The OpenGL library supports multiple implementations of its functions. Extension functions supported in one rendering context are not necessarily available in a separate rendering context. Thus, for a given rendering context in an application, use the function addresses returned by the wglGetProcAddress function only.

The spelling and the case of the extension function pointed to by lpszProc must be identical to that of a function supported and implemented by OpenGL. Because extension functions are not exported by OpenGL, you must use wglGetProcAddress to get the addresses of vendor-specific extension functions.

The extension function addresses are unique for each pixel format. All rendering contexts of a given pixel format share the same extension function addresses.

Is this really a concern, or is it pretty much safe to build a set of function pointers once and just keep using them.

It looks to me from the above that there is no truly kosher way of using the WGL_ARB_pixel_format functions.

Originally posted by gdewan:
It looks to me from the above that there is no truly kosher way of using the WGL_ARB_pixel_format functions.

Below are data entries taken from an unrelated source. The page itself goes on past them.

Lemma serve_line_ok (l : stdio_loop) w p line h r h' :
  loop_ok l -> line_at (l_t l) w p -> ample h -> serve_line l line h = (r, h') -> answered l line w p h r h'.
Proof.
  intros Hok Hx A H. unfold Serve.serve_line in H.
  apply bind_inv in H as (msg & h1 & E & H). apply message_parse_spec in E.
  apply bind_inv in H as ([] & h2 & E2 & H). apply xfree_hstep in E2. destruct msg as [msg|].
  - destruct E as (Hs & Hw & Hu & Hj & Hlen). assert (denotes (cstr line) msg) as Hden by done.
    assert (hstep h h2 (msg_blocks msg - 1)) as Hs2 by (eapply hstep_trans; [exact Hs|exact E2|lia]).
    assert (ample h2) as A2 by (by eapply ample_hstep).
    destruct (mcp_message_kind (Some msg)) eqn:Hk.
    2:{ by eapply request_ok. }
    2:{ destruct (notify_checked logger (l_srv l) (l_sess l) msg) as [[st srv] sess] eqn:En.
        destruct (notify_loop _ _ _ _ _ Hok Hk En) as [Hok' Hsz]. eapply silent_ok; [exact Hok'|exact Hsz|exact Hx|by eapply step_notification|exact Hs2|exact H]. }
    all: eapply silent_ok; [exact Hok|done|exact Hx|by apply (step_ignored _ _ msg); [|rewrite Hk..]|exact Hs2|exact H].
  - destruct E as [Hs Hn]. assert (hstep h h2 (-1)) as Hs2 by (eapply hstep_trans; [exact Hs|exact E2|lia]).
    apply bind_inv in H as ([st x] & h3 & E3 & H). apply (send_error_line _ w p) in E3 as (-> & Hx' & Hb & Hs3); [|done|by eapply ample_hstep].
    apply ret_inv in H as [-> ->]. exists (with_transport l x), (wire parse_error). split; [done|].
    split; [apply step_malformed; intros Hm; by apply Hn|]. split; [done|]. split; [done|].
    eapply hstep_trans; [exact Hs2|exact Hs3|]. unfold loop_size. cbn [l_srv l_sess l_t with_transport]. rewrite Hb. lia.
Qed.

(** ** Turns *)

Lemma serve_turn_ok shut (l : stdio_loop) w p h r h' :
  shut.1 = false -> loop_ok l -> line_at (l_t l) w p -> ample h ->
  (forall l rest, next_line p = Some (l, rest) -> short l) -> serve_turn shut l h = (r, h') ->
  match next_line p with
  | Some (ln, rest) =>
      exists l' reply, r = Some (Continue l') /\
        line_step (cstr (strip_cr ln)) (drained (l_srv l), l_sess l) (l_srv l', l_sess l') reply /\ loop_ok l' /\
        line_at (l_t l') (w ++ notes (l_srv l) ++ reply) rest /\ hstep h h' (loop_size l' - loop_size l)
  | None =>
      exists l', r = Some (Stop MCP_OK l') /\ l_srv l' = drained (l_srv l) /\ l_sess l' = l_sess l /\ loop_ok l' /\
        line_at (l_t l') (w ++ notes (l_srv l)) [] /\
        hstep h h' (loop_size l' - loop_size l)
  end.
Proof.
  intros Hsh Hok Hx A Hshort H. unfold Serve.serve_turn in H. rewrite Hsh in H. apply bind_inv in H as (f & h1 & E & H).
  apply (flush_line _ _ w p) in E as (l1 & -> & Hsrv & Hss & Hok1 & Hx1 & Hs1); [|lia|done..]. assert (ample h1) as A1 by (by eapply ample_hstep).
  apply bind_inv in H as ([[st line] x] & h2 & E2 & H). apply (recv_stdio _ _ _ _ _ _ _ _ Hx1 A1 Hshort) in E2 as (x1 & -> & Hs2 & Hr).
  cbn [default from_option id] in H. set (l2 := with_transport l1 x1) in H. assert (loop_ok l2) as Hok2 by done.
  assert (hstep h h2 (line_size line + (loop_size l2 - loop_size l))) as Hs.
  { eapply hstep_trans; [exact Hs1|exact Hs2|]. unfold l2, loop_size. cbn [l_srv l_sess l_t with_transport]. lia. }
  destruct (next_line p) as [[ln rest]|]; destruct Hr as (-> & -> & Hx2).
  - apply (serve_line_ok l2 (w ++ notes (l_srv l)) rest) in H as (l3 & reply & -> & Hrep & Hok3 & Hx3 & Hs3); [|done|done|by eapply ample_hstep].
    exists l3, reply. split; [done|]. split; [by rewrite <- Hsrv, <- Hss|]. split; [done|]. rewrite app_assoc. split; [done|].
    eapply hstep_trans; [exact Hs|exact Hs3|cbn; lia].
  - apply ret_inv in H as [-> ->]. exists l2. do 5 (split; [done|]). eapply hstep_eq; [exact Hs|cbn; lia].
Qed.

(** A whole conversation, on the server and the session alone: before each
    line the notes of the outbox are sent, then what the line is answered
    with; at the end the notes that are left. *)
Inductive transcript : server * mcp_session_t -> list bytes -> server * mcp_session_t -> bytes -> Prop :=
| transcript_end srv sess : transcript (srv, sess) [] (drained srv, sess) (notes srv)
| transcript_line srv sess line reply s1 lines s2 out :
    line_step line (drained srv, sess) s1 reply -> transcript s1 lines s2 out ->
    transcript (srv, sess) (line :: lines) s2 (notes srv ++ reply ++ out).

(** The lines of the input as [strlen] measures them. *)
Definition input_lines (p : bytes) : list bytes := map (fun l => cstr (strip_cr l)) (split_lines p).

Lemma serve_loop_ok fuel : forall shut (l : stdio_loop) w p h r h',
  (forall k, (shut k).1 = false) -> loop_ok l -> line_at (l_t l) w p -> ample h ->
  Forall short (split_lines p) -> (length p < fuel)%nat -> serve_loop (U := unit) logger fuel shut None l h = (r, h') ->
  exists l' out, r = Some (MCP_OK, l') /\
    transcript (l_srv l, l_sess l) (input_lines p) (l_srv l', l_sess l') out /\ loop_ok l' /\
    line_at (l_t l') (w ++ out) [] /\ hstep h h' (loop_size l' - loop_size l).
Proof.
  induction fuel as [|fuel IH]; intros shut l w p h r h' Hsh Hok Hx A Hshort Hf H; [lia|]. cbn [serve_loop] in H.
  apply bind_inv in H as (r1 & h1 & E & H). unfold input_lines. rewrite split_lines_next in *.
  apply (serve_turn_ok _ l w p) in E; [|done..|].
  2:{ intros ln rest Hn. rewrite Hn in Hshort. by apply Forall_cons in Hshort as [? _]. }
  destruct (next_line p) as [[ln rest]|] eqn:Hn.
  - destruct E as (l1 & reply & -> & Hrep & Hok1 & Hx1 & Hs1). apply Forall_cons in Hshort as [_ Hshort].
    apply next_line_shorter in Hn. apply (IH _ l1 (w ++ notes (l_srv l) ++ reply) rest) in H as (l' & out & -> & Htr & Hok' & Hx' & Hs); [|done..|by eapply ample_hstep|done|lia].
    exists l', (notes (l_srv l) ++ reply ++ out). split; [done|]. split; [by eapply transcript_line|]. split; [done|].
    rewrite <- !app_assoc in Hx'. split; [exact Hx'|]. eapply hstep_trans; [exact Hs1|exact Hs|lia].
  - destruct E as (l1 & -> & Hsrv & Hss & Hok1 & Hx1 & Hs1). apply ret_inv in H as [-> ->]. exists l1, (notes (l_srv l)).
    split; [done|]. rewrite Hsrv, Hss. split; [constructor|]. done.
Qed.
End turns.

(** ** The session list

    Handlers do not create or destroy sessions: a request leaves
    [srv->sessions] as it was, so the session of the loop is still listed
    when it ends. *)

(** The list of the server is the same. *)
Definition same_list (srv srv' : server) : Prop := srv_sessions (rest srv') = srv_sessions (rest srv).

Lemma same_rest srv srv' : rest srv' = rest srv -> same_list srv srv'.
Proof. unfold same_list. by intros ->. Qed.

Lemma dlogf_rest logger level text (srv : server) : rest (dlogf_srv logger level text srv) = rest srv.
Proof. by destruct (dlogf_core logger level text srv) as (_ & _ & _ & _ & _ & ->). Qed.

Lemma trace_rest e (srv : server) : rest (trace e srv) = rest srv.
Proof. unfold trace. by destruct (tracer srv). Qed.

Section keeps.
Context (logger : option mcp_log_level_t).

Lemma tools_call_list srv s req h r srv' s' h' : route_tools_call logger srv s req h = ((r, srv', s'), h') -> same_list srv srv'.
Proof.
  intros H. unfold route_tools_call in H. apply bind_inv in H as (c & h1 & _ & H). destruct c as [[code text]|[tool name]].
  - apply bind_inv in H as (? & ? & _ & H). apply ret_inv in H as [[= _ -> _] _]. done.
  - apply bind_inv in H as ([[st result] s1] & h2 & _ & H). cbv zeta in H.
    destruct st; [destruct result|..]; apply bind_inv in H as (? & ? & _ & H); apply ret_inv in H as [[= _ -> _] _];
      first [done|unfold same_list; by rewrite dlogf_rest].
Qed.

Lemma subscribe_list srv uri h r h' : subscribe srv uri h = (r, h') ->
  match r with inl srv' | inr srv' => srv_sessions srv' = srv_sessions srv end.
Proof.
  intros H. unfold subscribe in H. destruct (find_by _ _ _); [by apply ret_inv in H as [-> _]|]. cbv zeta in H.
  assert (forall cap k x k', (copy <- srv_strdup (Some uri) ;;
    match copy with None => ret (inl (set_subscribed (subscribed_uris srv) cap srv)) | Some copy => ret (inr (set_subscribed (subscribed_uris srv ++ [copy]) cap srv)) end) k = (x, k') ->
    match x with inl srv' | inr srv' => srv_sessions srv' = srv_sessions srv end) as Hstore.
  { intros cap k x k' E. apply bind_inv in E as (c & ? & _ & E). destruct c; by apply ret_inv in E as [-> _]. }
  destruct (Nat.eqb _ _); [|by eapply Hstore]. apply bind_inv in H as (ok & ? & _ & H). destruct ok; cbn [negb] in H; [by eapply Hstore|by apply ret_inv in H as [-> _]].
Qed.

Lemma unsubscribe_list srv uri h r h' : unsubscribe srv uri h = (r, h') -> srv_sessions r = srv_sessions srv.
Proof.
  intros H. unfold unsubscribe in H. destruct (find_by _ _ _); [|by apply ret_inv in H as [-> _]].
  apply bind_inv in H as (? & ? & _ & H). by apply ret_inv in H as [-> _].
Qed.

Lemma advanced_list srv req method h r srv' h' : route_advanced srv req method h = ((r, srv'), h') -> same_list srv srv'.
Proof.
  intros H. unfold route_advanced in H. destruct (streq _ (cs "logging/setLevel")).
  { unfold route_set_level in H. destruct (get_string _ _); [destruct (level_of_name _); cbv zeta in H|]; apply bind_inv in H as (? & ? & _ & H); by apply ret_inv in H as [[= _ ->] _]. }
  destruct (_ || _).
  - unfold route_subscription in H. destruct (get_string _ _) as [uri|]; [|apply bind_inv in H as (? & ? & _ & H); by apply ret_inv in H as [[= _ ->] _]].
    apply bind_inv in H as (u & h1 & E & H).
    assert (match u with inl r | inr r => srv_sessions r = srv_sessions (rest srv) end) as Hu.
    { destruct (streq _ _); [by eapply subscribe_list|]. apply bind_inv in E as (? & ? & E1 & E). apply ret_inv in E as [-> _]. by eapply unsubscribe_list. }
    destruct u as [u|u]; [by apply ret_inv in H as [[= _ ->] _]|]. apply bind_inv in H as (? & ? & _ & H). by apply ret_inv in H as [[= _ ->] _].
  - destruct (streq _ _); [apply bind_inv in H as (? & ? & _ & H)|]; by apply ret_inv in H as [[= _ ->] _].
Qed.

(** A handler of the tasks: it may change the manager. *)
Lemma tasks_update_list srv req h r srv' h' : route_tasks_update srv req h = ((r, srv'), h') -> same_list srv srv'.
Proof.
  intros H. unfold route_tasks_update in H. cbv zeta in H.
  repeat case_match; apply bind_inv in H as (? & ? & _ & H); by apply ret_inv in H as [[= _ ->] _].
Qed.

Lemma tasks_cancel_list srv req h r srv' h' : route_tasks_cancel srv req h = ((r, srv'), h') -> same_list srv srv'.
Proof.
  intros H. unfold route_tasks_cancel in H. cbv zeta in H.
  repeat case_match; apply bind_inv in H as (? & ? & _ & H); by apply ret_inv in H as [[= _ ->] _].
Qed.

Lemma reading_list srv0 srv s m h r srv' s' h' : same_list srv0 srv -> reading srv s m h = ((r, srv', s'), h') -> same_list srv0 srv'.
Proof. intros Hs H. unfold reading in H. apply bind_inv in H as (? & ? & _ & H). by apply ret_inv in H as [[= _ -> _] _]. Qed.

Lemma with_session_list srv m h r srv' s' h' : with_session srv m h = ((r, srv', s'), h') -> same_list srv srv'.
Proof. intros H. unfold with_session in H. apply bind_inv in H as (? & ? & _ & H). by apply ret_inv in H as [[= _ -> _] _]. Qed.

Lemma late_list srv s req method h r srv' s' h' : route_late logger srv s req method h = ((r, srv', s'), h') -> same_list srv srv'.
Proof.
  intros H. unfold route_late in H.
  repeat match type of H with (if ?b then _ else _) _ = _ => destruct b end; try by (eapply reading_list; [|exact H]; done).
  - by eapply with_session_list.
  - unfold with_server in H. apply bind_inv in H as ([r1 srv1] & ? & E & H). apply ret_inv in H as [[= _ -> _] _]. by eapply tasks_update_list.
  - unfold with_server in H. apply bind_inv in H as ([r1 srv1] & ? & E & H). apply ret_inv in H as [[= _ -> _] _]. by eapply tasks_cancel_list.
  - eapply reading_list; [|exact H]. by apply same_rest, dlogf_rest.
Qed.

Lemma route_list srv s req method h r srv' s' h' : route_request logger srv s req method h = ((r, srv', s'), h') -> same_list srv srv'.
Proof.
  intros H. unfold route_request in H.
  repeat match type of H with (if ?b then _ else _) _ = _ => destruct b end;
    try by first [eapply with_session_list, H|eapply tools_call_list, H|eapply reading_list; [|exact H]].
  apply bind_inv in H as ([adv srv1] & h1 & E & H). apply advanced_list in E. destruct adv as [m|].
  - by apply ret_inv in H as [[= _ -> _] _].
  - apply late_list in H. unfold same_list in *. congruence.
Qed.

I also noticed that some time ago and went to my teammates asking them if I could end up with useless pointers. After some days spent on researching the subject, the conclusions were that:
1- Officially, sharing pointers between different contextes is a call for trouble.
2- De facto, vendors are making our life easier by not changing their function pointers so, just select the pixel format with some care and everything should work fine.
3- Everyone is doing it possibly without realizing what’s going on and still works. So, why should I really care? If it crashes, I’ll fix but until then I’ll live with this.

Yes, it’s officially a big trouble.

You can be in big trouble if:

  • You change display settings / video mode. You may end up with the MS software driver, or with a pixel format that does not support extension XYZ.

  • You have a multi-display system, with different cards for each monitor (not sure how this would work).

I have not encountered these problems myself, but I figured they are the most likely causes of problems.

[This message has been edited by marcus256 (edited 02-20-2004).]

Vendors say that if the pixelformat for the other contexts are the same, then pointers are identical.

Even if pixel format are not the same, I have noticed that pointers are.

You could have a OO GL where each context is an object with it’s own pointers.